▸ To do:
When you reach the line that contains "- cbv zeta. rewrite ?Ej. split_and!; done." in the data below, start reproducing lines exactly, and stop after the line that contains "turn is exhausted".

▸ Material to process:
(** ** Failing steps *)

Lemma required_step_raises w m i e m' :
  required_step_fails w m i e m' ->
  bound_action Linux i w m = (Raise e, m') /\ 0 <= i <= 3.
Proof.
  intros H; destruct H as [rc out m1 Hrun Hrc | out0 rc out m1 m2 Hup Hrun Hrc
                          | m1 Hopen | m1 m2 Hopen Hwrite
                          | rc out m1 Hrun Hrc | rc out m1 Hrun Hrc];
    (split; [|lia]); apply Z.eqb_neq in Hrc || idtac;
    unfold bound_action; simpl nth.
  - unfold Torlinux.install_packages, print_colored.
    unfold bind at 1. rewrite emit_logs. fold m1.
    unfold bind at 1. unfold subprocess_run. rewrite Hrun, Hrc. reflexivity.
  - unfold Torlinux.install_packages, print_colored.
    unfold bind at 1. rewrite emit_logs. fold m1.
    unfold bind at 1. unfold subprocess_run at 1. rewrite Hup. simpl.
    change (log (Run Torlinux.apt_update 0) m1) with m2.
    unfold bind at 1. unfold subprocess_run. rewrite Hrun, Hrc.
    reflexivity.
  - unfold Torlinux.configure_proxychains, print_colored.
    unfold bind at 1. rewrite emit_logs. fold m1.
    unfold bind at 1. unfold open. now rewrite Hopen.
  - unfold Torlinux.configure_proxychains, print_colored.
    unfold bind at 1. rewrite emit_logs. fold m1.
    unfold bind at 1. unfold open. rewrite Hopen, log_logs. fold m2.
    unfold bind at 1. unfold write. now rewrite Hwrite.
  - unfold Torlinux.start_tor, print_colored.
    unfold bind at 1. rewrite emit_logs. fold m1.
    unfold bind at 1. unfold subprocess_run. rewrite Hrun, Hrc. reflexivity.
  - unfold Torlinux.stop_tor, print_colored.
    unfold bind at 1. rewrite emit_logs. fold m1.
    unfold bind at 1. unfold subprocess_run. rewrite Hrun, Hrc. reflexivity.
Qed.

(** C3, as the code has it. In [torlinux.py] a command run with
    [check=True] that exits non-zero (apt update, apt install, systemctl
    start, systemctl stop), or a configuration file that cannot be opened
    or written, raises in the selected action, which stops there, before
    its success message.  [main_menu] catches nothing: the same exception
    ends the menu loop, with no redraw and no further key read. *)
Theorem C3_failed_step_ends_action_and_loop :
  forall (w : World) (m : machine) (key : Z) (rest : list Z)
         (i : Z) (e : exn) (m' : machine),
    is_select key = true ->
    required_step_fails w (at_select Linux i key m) i e m' ->
    bound_action Linux i w (at_select Linux i key m) = (Raise e, m') /\
    menu_loop Linux (Some i) (key :: rest) w m = (Raise e, m').
Proof.
  intros w m key rest i e m' Hsel Hfail.
  destruct (required_step_raises _ _ _ _ _ Hfail) as [Hact Hi].
  split; [exact Hact|].
  rewrite menu_loop_select by (assumption || (rewrite entryCount_6; lia)).
  now rewrite Hact.
Qed.

(** C3 as stated fails: the loop does not survive a failed step.  In
    [torlinux.py]'s loop, Enter on entry 0 with apt update exiting 100 ends
    the loop with [CalledProcessError]; in [torwin.py], started at [main],
    Enter on entry 0 with tor.zip not writable ends the program with
    [OSError].  In both the Down key that follows is never read.  And a
    non-zero exit is not fatal to every action: Verify of [torlinux.py]
    runs its check without [check=True] and returns normally when the
    program exits with 7. *)
Lemma C3_loop_does_not_survive :
  menu_loop Linux (Some 0) [10; KEY_DOWN] (exiting 100 "") boot
  = (Raise (CalledProcessError 100 Torlinux.apt_update),
     logs (drawn Linux 0
           ++ [Getch 10; Clear; Refresh;
               Print "Updating package list and installing Tor and Proxychains..."
                     (Some yellow);
               Run Torlinux.apt_update 100]) boot)
  /\
  main Windows [10; KEY_DOWN] readonly boot
  = (Raise (OSError Torwin.TOR_ZIP_PATH),
     logs (started ++ drawn Windows 0
           ++ [Getch 10; Clear; Refresh;
               Print "Downloading Tor..." (Some yellow);
               HttpGet Torwin.TOR_URL]) boot)
  /\
  Torlinux.verify_tor (exiting 7 "") boot
  = (Ok tt,
     logs [ Print "Verifying Tor connection..." (Some yellow);
            Run Torlinux.check_tor 7;
            Print "Tor configuration failed." (Some red);
            Print "" None ] boot).
Proof. repeat split; reflexivity. Qed.

(** ** Verify *)

Lemma verify_tor_run (v : variant) w m rc body :
  spawn w (trace (logs [Print "Verifying Tor connection..." (Some yellow)] m))
        (check_tor v) = Some (rc, body) ->
  verify_tor v w m
  = (Ok tt,
     logs (if str_in "Congratulations. This browser is configured to use Tor." body
           then [Print "Tor is successfully configured!" (Some green)]
           else [Print "Tor configuration failed." (Some red); Print body None])
          (logs [Run (check_tor v) rc]
             (logs [Print "Verifying Tor connection..." (Some yellow)] m))).
Proof.
  intros Hrun.
  assert (verify_tor v
          = (print_colored "Verifying Tor connection..." yellow ;;
             result <- subprocess_run (check_tor v) false ;;
             if str_in "Congratulations. This browser is configured to use Tor."
                       (snd result)
             then print_colored "Tor is successfully configured!" green
             else (print_colored "Tor configuration failed." red ;;
                   print (snd result)))) as -> by now destruct v.
  unfold print_colored, print.
  unfold bind at 1. rewrite emit_logs.
  unfold bind at 1. unfold subprocess_run. rewrite Hrun. cbn [andb snd].
  rewrite log_logs.
  destruct (str_in _ body).
  - now rewrite emit_logs.
  - unfold bind. now rewrite !emit_logs, logs_logs.
Qed.
(** * MultiplyMerge: the element-wise multiplicative merge layer of mlpack

    A shallow embedding of [methods/ann/layer/multiply_merge_impl.hpp].

    The layer keeps a [std::vector] of [boost::variant] values, each one a raw
    pointer to a layer object (a "branch").  Pointers are modelled as handles
    into a heap of branch objects, so that two entries of the vector, or two
    merge layers, may designate the same branch.  Matrices ([arma::Mat]) and
    the branches' own member functions are external to the file and are taken
    as parameters, through the classes [Arma] and [LayerTypes]. *)

From stdpp Require Import base list functions.
(* ===== verification/KillRing.v ===== *)
(** * The kill ring ([packages/tui/src/kill-ring.ts])

    Emacs-style kill and yank: the ring is an array of strings whose last
    element is the most recent kill. *)

From S2P Require Import Prelude.

Definition KillRing := list string.

Record KillOpts := { prepend : bool; accumulate : bool }.

Definition kpush (ring : KillRing) (text : string) (opts : KillOpts) : KillRing :=
  if decide (text = EmptyString) then ring
  else if accumulate opts && bool_decide (0 < length ring) then
    match last ring with
    | Some l => removelast ring ++ [if prepend opts then (text +:+ l) else (l +:+ text)]
    | None => ring
    end
  else ring ++ [text].

Definition kpeek (ring : KillRing) : option string :=
  if decide (0 < length ring) then ring !! (length ring - 1)%nat else None.

Definition rotate (ring : KillRing) : KillRing :=
  if decide (1 < length ring) then
    match last ring with
    | Some l => l :: removelast ring
    | None => ring
    end
  else ring.

(** ** Lemmas *)

Lemma rotate_snoc (ring : KillRing) x : rotate (ring ++ [x]) = x :: ring.
Proof.
  unfold rotate. rewrite length_app, last_snoc, removelast_last. simpl.
  case_decide; [done|]. destruct ring; [done|]. simpl in *. lia.
Qed.

Lemma rotate_iter (a b : KillRing) :
  Nat.iter (length b) rotate (a ++ b) = b ++ a.
Proof.
  revert a. induction b as [|x b IH] using rev_ind; intros a; [by rewrite app_nil_r|].
  rewrite length_app, Nat.add_1_r. rewrite Nat.iter_succ_r, app_assoc, rotate_snoc.
  change (x :: a ++ b) with ((x :: a) ++ b). rewrite IH. by rewrite <- app_assoc.
Qed.

Lemma kpeek_last (ring : KillRing) : kpeek ring = last ring.
Proof.
  unfold kpeek. rewrite last_lookup. case_decide; [by rewrite <- Nat.sub_1_r|].
  destruct ring; [done|simpl in *; lia].
Qed.

Lemma kpush_nonempty ring text opts :
  Forall (.≠ EmptyString) ring -> Forall (.≠ EmptyString) (kpush ring text opts).
Proof.
  intros H. unfold kpush. case_decide as Ht; [done|].
  destruct ring as [|x ring _] using rev_ind.
  { rewrite bool_decide_false by (simpl; lia). rewrite andb_false_r. by constructor. }
  rewrite last_snoc, removelast_last. apply Forall_app in H as [H1 H2].
  case_match; rewrite !Forall_app; repeat split; try done; repeat constructor; try done.
  destruct text; [done|]. destruct (prepend opts); [done|]. by destruct x.
Qed.

(** Yank-pop visits the whole ring: the [k]-th rotation exposes the
    [k]-th most recent kill (for every [k] below the number of entries), and
    as many rotations as there are entries restore the ring exactly. *)
Theorem yank_pop_cycles (ring : KillRing) (k : nat) :
  Nat.iter (length ring) rotate ring = ring /\
  (k < length ring -> kpeek (Nat.iter k rotate ring) = reverse ring !! k).
Proof.
  split.
  - pose proof (rotate_iter [] ring) as H. by rewrite app_nil_r in H.
  - intros Hk.
    assert (Nat.iter k rotate ring = drop (length ring - k) ring ++ take (length ring - k) ring) as ->.
    { rewrite <- rotate_iter, take_drop. f_equal. rewrite length_drop. lia. }
    rewrite kpeek_last, last_app.
    replace (length ring - k)%nat with (S (length ring - S k)) by lia.
    destruct (lookup_lt_is_Some_2 ring (length ring - S k)) as [x Hx]; [lia|].
    rewrite (take_S_r _ _ x Hx), last_snoc.
    by rewrite reverse_lookup.
Qed.

Lemma yank_pop_cycles_witness :
  1 < 3 /\ kpeek (Nat.iter 1 rotate ["a"; "b"; "c"]) = Some "b".
Proof.
  split; [lia|].
  exact (proj2 (yank_pop_cycles ["a"; "b"; "c"] 1) ltac:(simpl; lia)).
Defined.
Lemma wf_call c c' : call c c' -> wf c -> wf c'.
Proof.
  intros Hc Hwf. pose proof (budget_nonneg c Hwf) as Hb. destruct Hc.
  - unfold onResolutionSkip. apply wf_advance. by destruct Hwf.
  - unfold onAttemptStarted. case_match eqn:Eg; [done|].
    apply orb_false_iff in Eg as [_ Eg]. case_decide; [by apply wf_exhaust|].
    destruct Hwf. fields.
  - unfold discardStartedAttempt. destruct (attemptStarted c) eqn:Es; [|done].
    destruct Hwf. specialize (wf_started0 Es).
    fields.
  - unfold onAttemptFailure. destruct (currentSelector c) as [s|]; [|done].
    destruct (exhaustedForTurn c) eqn:Ex; [done|].
    set (charge := if attemptStarted c then 0 else 1).
    assert (0 <= charge <= 1) by (unfold charge; destruct (attemptStarted c); lia).
    match goal with |- context [budget ?x] => set (c1 := x) in * end.
    assert (budget c1 = budget c) as Hb1 by done.
    assert (totalAttemptsUsed c1 = totalAttemptsUsed c + charge) as Ht1 by done.
    assert (totalAttemptsUsed c1 <= budget c1 + 1) as Hle.
    { destruct Hwf. specialize (wf_live0 Ex). lia. }
    case_decide.
    + destruct Hwf. fields.
      by rewrite bool_decide_true by lia.
    + assert (wf c1) as Hc1.
      { destruct Hwf. fields. by rewrite <- Ex. }
      case_decide; [done|]. pose proof (wf_advance c1 Hc1).
      by destruct (advance c1).
  - by apply wf_advance.
  - unfold restorePreviousEntryForRetry. case_match eqn:Eg; [done|].
    apply orb_false_iff in Eg as [Eg Hlt]. apply orb_false_iff in Eg as [Hi Ex].
    apply bool_decide_eq_false in Hi, Hlt. destruct Hwf.
    rewrite Ex in wf_exhausted0. symmetry in wf_exhausted0.
    apply bool_decide_eq_false in wf_exhausted0.
    fields.
    by rewrite bool_decide_false by lia.
  - destruct Hwf. fields.
  - destruct Hwf. fields.
    apply empty_chain.
  - destruct Hwf. fields.
Qed.

(** ** The attempt schedule *)

(** One request that is charged at the transport boundary and then fails. *)
Definition attempt (t w : string) (c : FallbackChainController)
    : FallbackFailureResult * FallbackChainController :=
  onAttemptFailure (onAttemptStarted c) t w.

Fixpoint attempts (n : nat) (t w : string) (c : FallbackChainController)
    : list FallbackFailureResult * FallbackChainController :=
  match n with
  | O => ([], c)
  | S n => let '(r, c) := attempt t w c in let '(rs, c) := attempts n t w c in (r :: rs, c)
  end.

(** The [k]-th failure of a chain of [n] entries tried [m] times each. *)
Definition scheduled (m n k : Z) : FallbackFailureResult :=
  if decide (k + 1 = m * n) then Exhausted
  else if decide (k mod m + 1 < m) then Retry else Advance.

(** Every entry, [m] times in a row, in chain order. *)
Definition all_failures (m : Z) (l : list string) (t w : string) : list FallbackFailure :=
  l ≫= fun s => replicate (Z.to_nat m) {| selector := s; triggerClass := t; reason := w |}.

Lemma length_all_failures m l t w :
  length (all_failures m l t w) = (Z.to_nat m * length l)%nat.
Proof.
  unfold all_failures. induction l as [|s l IH]; [simpl; lia|].
  rewrite bind_cons, length_app, length_replicate, IH. simpl. lia.
Qed.

Lemma all_failures_lookup m l t w k s :
  1 <= m -> 0 <= k -> l !! Z.to_nat (k / m) = Some s ->
  all_failures m l t w !! Z.to_nat k
    = Some {| selector := s; triggerClass := t; reason := w |}.
Proof.
  intros Hm. revert k. induction l as [|s' l IH]; intros k Hk Hl; [done|].
  unfold all_failures. rewrite bind_cons. destruct (decide (k < m)) as [Hlt|Hge].
  - rewrite Z.div_small in Hl by lia. simplify_eq/=.
    rewrite lookup_app_l by (rewrite length_replicate; lia).
    apply lookup_replicate_2. lia.
  - rewrite lookup_app_r by (rewrite length_replicate; lia). rewrite length_replicate.
    replace (Z.to_nat k - Z.to_nat m)%nat with (Z.to_nat (k - m)) by lia.
    apply IH; [lia|]. assert (k / m = (k - m) / m + 1) as E.
    { replace k with ((k - m) + 1 * m) at 1 by lia. by rewrite Z.div_add by lia. }
    rewrite E in Hl. assert (0 <= (k - m) / m) by (apply Z.div_pos; lia).
    replace (Z.to_nat ((k - m) / m + 1)) with (S (Z.to_nat ((k - m) / m))) in Hl by lia. done.
Qed.

Section schedule.
Context (ch : ConfiguredFallbackChain) (m : Z) (t w : string).
Context (Hm : 1 <= m) (Hsel : Forall (.≠ EmptyString) (entries ch)).

Abbreviation n := (Z.of_nat (length (entries ch))).

(** The controller after [k] failures. *)
Record at_attempt (k : Z) (c : FallbackChainController) : Prop := {
  sa_chain : chain c = ch;
  sa_max : maxAttempts c = m;
  sa_index : activeIndex c = k / m;
  sa_used : attemptsUsed c = k mod m;
  sa_total : totalAttemptsUsed c = k;
  sa_live : exhaustedForTurn c = false;
  sa_tried : tried c = take (Z.to_nat k) (all_failures m (entries ch) t w)
}.

Lemma div_mod_step k :
  0 <= k ->
  (k mod m + 1 < m -> (k + 1) / m = k / m /\ (k + 1) mod m = k mod m + 1) /\
  (m <= k mod m + 1 -> (k + 1) / m = k / m + 1 /\ (k + 1) mod m = 0).
Proof using Hm.
  intros Hk. pose proof (Z.div_mod k m). pose proof (Z.mod_pos_bound k m).
  split; intros Hlt; split; symmetry.
  - apply Z.div_unique with (k mod m + 1); lia.
  - apply Z.mod_unique with (k / m); lia.
  - apply Z.div_unique with 0; lia.
  - apply Z.mod_unique with (k / m + 1); lia.
Qed.

Lemma attempt_step k c :
  0 <= k < m * n -> at_attempt k c ->
  (attempt t w c).1 = scheduled m n k /\
  (k + 1 < m * n -> at_attempt (k + 1) (attempt t w c).2) /\
  (k + 1 = m * n ->
     exhaustedForTurn (attempt t w c).2 = true /\
     tried (attempt t w c).2 = all_failures m (entries ch) t w).
Proof using Hm Hsel.
  intros Hk [].
  assert (0 <= k / m < Z.of_nat (length (entries ch))) as Hi.
  { split; [apply Z.div_pos; lia|]. apply Z.div_lt_upper_bound; lia. }
  destruct (lookup_lt_is_Some_2 (entries ch) (Z.to_nat (k / m))) as [s Hs]; [lia|].
  assert (s <> EmptyString) as Hne by (rewrite Forall_lookup in Hsel; eauto).
  assert (forall c', chain c' = ch -> activeIndex c' = k / m -> currentSelector c' = Some s) as Hcur.
  { intros c' Hc' Hi'. unfold currentSelector. rewrite Hc', Hi', decide_True by lia.
    rewrite Hs. by rewrite decide_False. }
  assert (onAttemptStarted c
            = mkController ch m (k / m) (k mod m + 1) (tried c) true (k + 1) (skips c) false) as Hst.
  { unfold onAttemptStarted. rewrite (Hcur c), sa_live0 by done. simpl.
    rewrite decide_False; [|unfold budget, chain_length; rewrite sa_chain0, sa_max0; lia].
    by rewrite sa_chain0, sa_max0, sa_index0, sa_used0, sa_total0. }
  unfold attempt. rewrite Hst. unfold onAttemptFailure. rewrite Hcur by done. simpl.
  unfold budget, chain_length. simpl. rewrite !Z.add_0_r.
  pose proof (all_failures_lookup m (entries ch) t w k s Hm ltac:(lia) Hs) as Hf.
  pose proof (take_S_r _ _ _ Hf) as Htake.
  replace (S (Z.to_nat k)) with (Z.to_nat (k + 1)) in Htake by lia.
  pose proof (div_mod_step k ltac:(lia)) as [Hr Ha].
  assert (m <= k mod m + 1 -> k + 1 < m * n -> k / m + 1 < n) as Hover.
  { intros Hge Hlt. destruct Ha as [<- _]; [lia|]. apply Z.div_lt_upper_bound; lia. }
  unfold scheduled, advance, chain_length. simpl.
  repeat case_decide; repeat case_bool_decide; try lia; simpl.
  - split; [done|]. split; [lia|]. intros _. split; [done|].
    rewrite sa_tried0, <- Htake. apply take_ge. rewrite length_all_failures. lia.
  - split; [done|]. split; [|lia]. intros _. destruct Hr as [Hq Hrm]; [lia|].
    split; simpl; try done; try lia. by rewrite sa_tried0, Htake.
  - split; [done|]. split; [|lia]. intros _. destruct Ha as [Hq Hrm]; [lia|].
    split; simpl; try done; try lia. by rewrite sa_tried0, Htake.
Qed.

Lemma attempts_run (j : nat) k c :
  0 <= k -> k + Z.of_nat (S j) = m * n -> at_attempt k c ->
  (attempts (S j) t w c).1 = (fun i => scheduled m n (k + Z.of_nat i)) <$> seq 0 (S j) /\
  exhaustedForTurn (attempts (S j) t w c).2 = true /\
  tried (attempts (S j) t w c).2 = all_failures m (entries ch) t w.
Proof using Hm Hsel.
  revert k c. induction j as [|j IH]; intros k c Hk0 Hk Hat.
  - destruct (attempt_step k c ltac:(lia) Hat) as (H1 & _ & H3).
    destruct (H3 ltac:(lia)) as [H4 H5]. simpl.
    destruct (attempt t w c) as [r c']; simpl in *. by rewrite Z.add_0_r, H1.
  - destruct (attempt_step k c ltac:(lia) Hat) as (H1 & H2 & _).
    specialize (H2 ltac:(lia)). destruct (IH (k + 1) _ ltac:(lia) ltac:(lia) H2) as (H3 & H4 & H5).
    change (attempts (S (S j)) t w c)
      with (let '(r, c) := attempt t w c in let '(rs, c) := attempts (S j) t w c in (r :: rs, c)).
    destruct (attempt t w c) as [r c']. cbn [fst snd] in H1, H2, H3, H4, H5.
    destruct (attempts (S j) t w c') as [rs c'']. cbn [fst snd] in *.
    split; [|done]. rewrite <- cons_seq, fmap_cons, Z.add_0_r, <- H1. f_equal.
    rewrite <- fmap_S_seq, <- list_fmap_compose. etrans; [exact H3|].
    apply list_fmap_ext. intros _ i _. simpl. f_equal. lia.
Qed.
End schedule.

(** Exhaustive and bounded: on a chain of usable selectors, a fresh
    controller whose requests all fail answers [retry] until each entry has
    used its [maxAttempts] requests, [advance] at each entry boundary and
    [exhausted] exactly on request [maxAttempts * entries.length]; the failure
    record then lists every selector [maxAttempts] times in chain order. *)
Theorem fallback_schedule (ch : ConfiguredFallbackChain) (m : Z) (t w : string) :
  1 <= m -> entries ch <> [] -> Forall (.≠ EmptyString) (entries ch) ->
  exists c, create ch m = Ok c /\
    let n := Z.of_nat (length (entries ch)) in
    let run := attempts (Z.to_nat (m * n)) t w c in
    run.1 = (fun i => scheduled m n (Z.of_nat i)) <$> seq 0 (Z.to_nat (m * n)) /\
    isExhausted run.2 = true /\
    tried run.2 = all_failures m (entries ch) t w.
Proof.
  intros Hm Hne Hsel. unfold create. rewrite decide_False by lia. eexists. split; [done|].
  assert (1 <= Z.of_nat (length (entries ch))) by (destruct (entries ch); simpl; done || lia).
  destruct (Z.to_nat (m * Z.of_nat (length (entries ch)))) as [|j] eqn:Ej; [nia|].
  destruct (attempts_run ch m t w Hm Hsel j 0
    (mkController ch m 0 0 [] false 0 [] (bool_decide (entries ch = [])))) as (H1 & H2 & H3).
  - lia.
  - nia.
  - split; simpl; try done; by rewrite bool_decide_false.
  - cbv zeta. rewrite ?Ej. split_and!; done.
Qed.

(** Budget safety: from a fresh controller, under any interleaving of
    attempts, failures, discards, skips, advances, credential-rotation
    restores, seeds and resets, the active index stays within the chain, the
    turn is exhausted exactly when the index has left the chain, the
    per-entry count never exceeds the chain-wide count, and a request is only
    ever charged while the chain-wide count is below
    [maxAttempts * entries.length]. *)
Theorem fallback_budget (ch : ConfiguredFallbackChain) (m : Z) (c0 c : FallbackChainController) :
  create ch m = Ok c0 -> rtc call c0 c ->
  0 <= activeIndex c <= chain_length c /\
  (isExhausted c = true <-> activeIndex c = chain_length c) /\
  0 <= attemptsUsed c <= totalAttemptsUsed c /\
  totalAttemptsUsed c <= budget c + 1 /\
  totalAttemptsUsed (onAttemptStarted c) <= Z.max (budget c) (totalAttemptsUsed c) /\
  (totalAttemptsUsed c < totalAttemptsUsed (onAttemptStarted c) ->
     currentSelector c <> None /\ totalAttemptsUsed (onAttemptStarted c) <= budget c).
Proof.
  intros Hc Hr. assert (wf c) as Hwf.
  { apply wf_create in Hc. revert Hc. induction Hr; eauto using wf_call. }
  unfold onAttemptStarted, isExhausted.
  destruct (currentSelector c) eqn:Es; simpl; destruct Hwf; split_and!; try lia; try done.
  - rewrite wf_exhausted0, bool_decide_eq_true. lia.
  - destruct (exhaustedForTurn c); [lia|].
    destruct (decide (budget c <= totalAttemptsUsed c)); simpl; lia.
  - destruct (exhaustedForTurn c); [lia|].
    destruct (decide (budget c <= totalAttemptsUsed c)); simpl; intros; [lia|]. split; [done|lia].
  - rewrite wf_exhausted0, bool_decide_eq_true. lia.
Qed.

(** Back-off bounds: with a non-negative base delay the jittered delay is
    between zero and the exponential, never exceeds a positive [maxDelayMs]
    whatever the random source returns, and [Retry-After] is a lower bound of
    the effective delay even when it exceeds the cap. *)
Theorem backoff_bounds (base maxDelay k : Z) (retryAfter : option Z) (random : Q) :
  0 <= base ->
  0 <= cappedExponentialWithFullJitter base maxDelay k random
    <= base * 2 ^ Z.max 0 (k - 1) /\
  (0 < maxDelay -> cappedExponentialWithFullJitter base maxDelay k random <= maxDelay) /\
  default 0 retryAfter <= effectiveFallbackDelay base maxDelay k retryAfter random /\
  0 <= effectiveFallbackDelay base maxDelay k retryAfter random.
Proof.
  intros Hb. unfold effectiveFallbackDelay.
  set (d := cappedExponentialWithFullJitter base maxDelay k random).
  set (e := base * 2 ^ Z.max 0 (k - 1)).
  assert (0 <= e) by (apply Z.mul_nonneg_nonneg; [lia|apply Z.pow_nonneg; lia]).
  assert (forall cap r, 0 <= cap -> 0 <= Qfloor (inject_Z cap * Qmax 0 (Qmin 1 r)) <= cap) as Hj.
  { intros cap r Hcap. set (j := Qmax 0 (Qmin 1 r)).
    assert (0 <= j)%Q as Hj0 by apply Q.le_max_l.
    assert (j <= 1)%Q as Hj1.
    { unfold j. apply Q.max_lub; [done|apply Q.le_min_l]. }
    assert (0 <= inject_Z cap)%Q as Hc by (by rewrite <- (Zle_Qle 0)).
    split.
    - rewrite <- (Qfloor_Z 0). apply Qfloor_resp_le. by apply Qmult_le_0_compat.
    - rewrite <- (Qfloor_Z cap) at 2. apply Qfloor_resp_le.
      rewrite <- (Qmult_1_r (inject_Z cap)) at 2. rewrite !(Qmult_comm (inject_Z cap)).
      by apply Qmult_le_compat_r. }
  unfold d, cappedExponentialWithFullJitter. fold e.
  destruct (decide (0 < maxDelay)).
  - specialize (Hj (Z.max 0 (Z.min e maxDelay)) random ltac:(lia)). lia.
  - specialize (Hj (Z.max 0 e) random ltac:(lia)). lia.
Qed.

▸ Final answer:
  - cbv zeta. rewrite ?Ej. split_and!; done.
Qed.

(** Budget safety: from a fresh controller, under any interleaving of
    attempts, failures, discards, skips, advances, credential-rotation
    restores, seeds and resets, the active index stays within the chain, the
    turn is exhausted exactly when the index has left the chain, the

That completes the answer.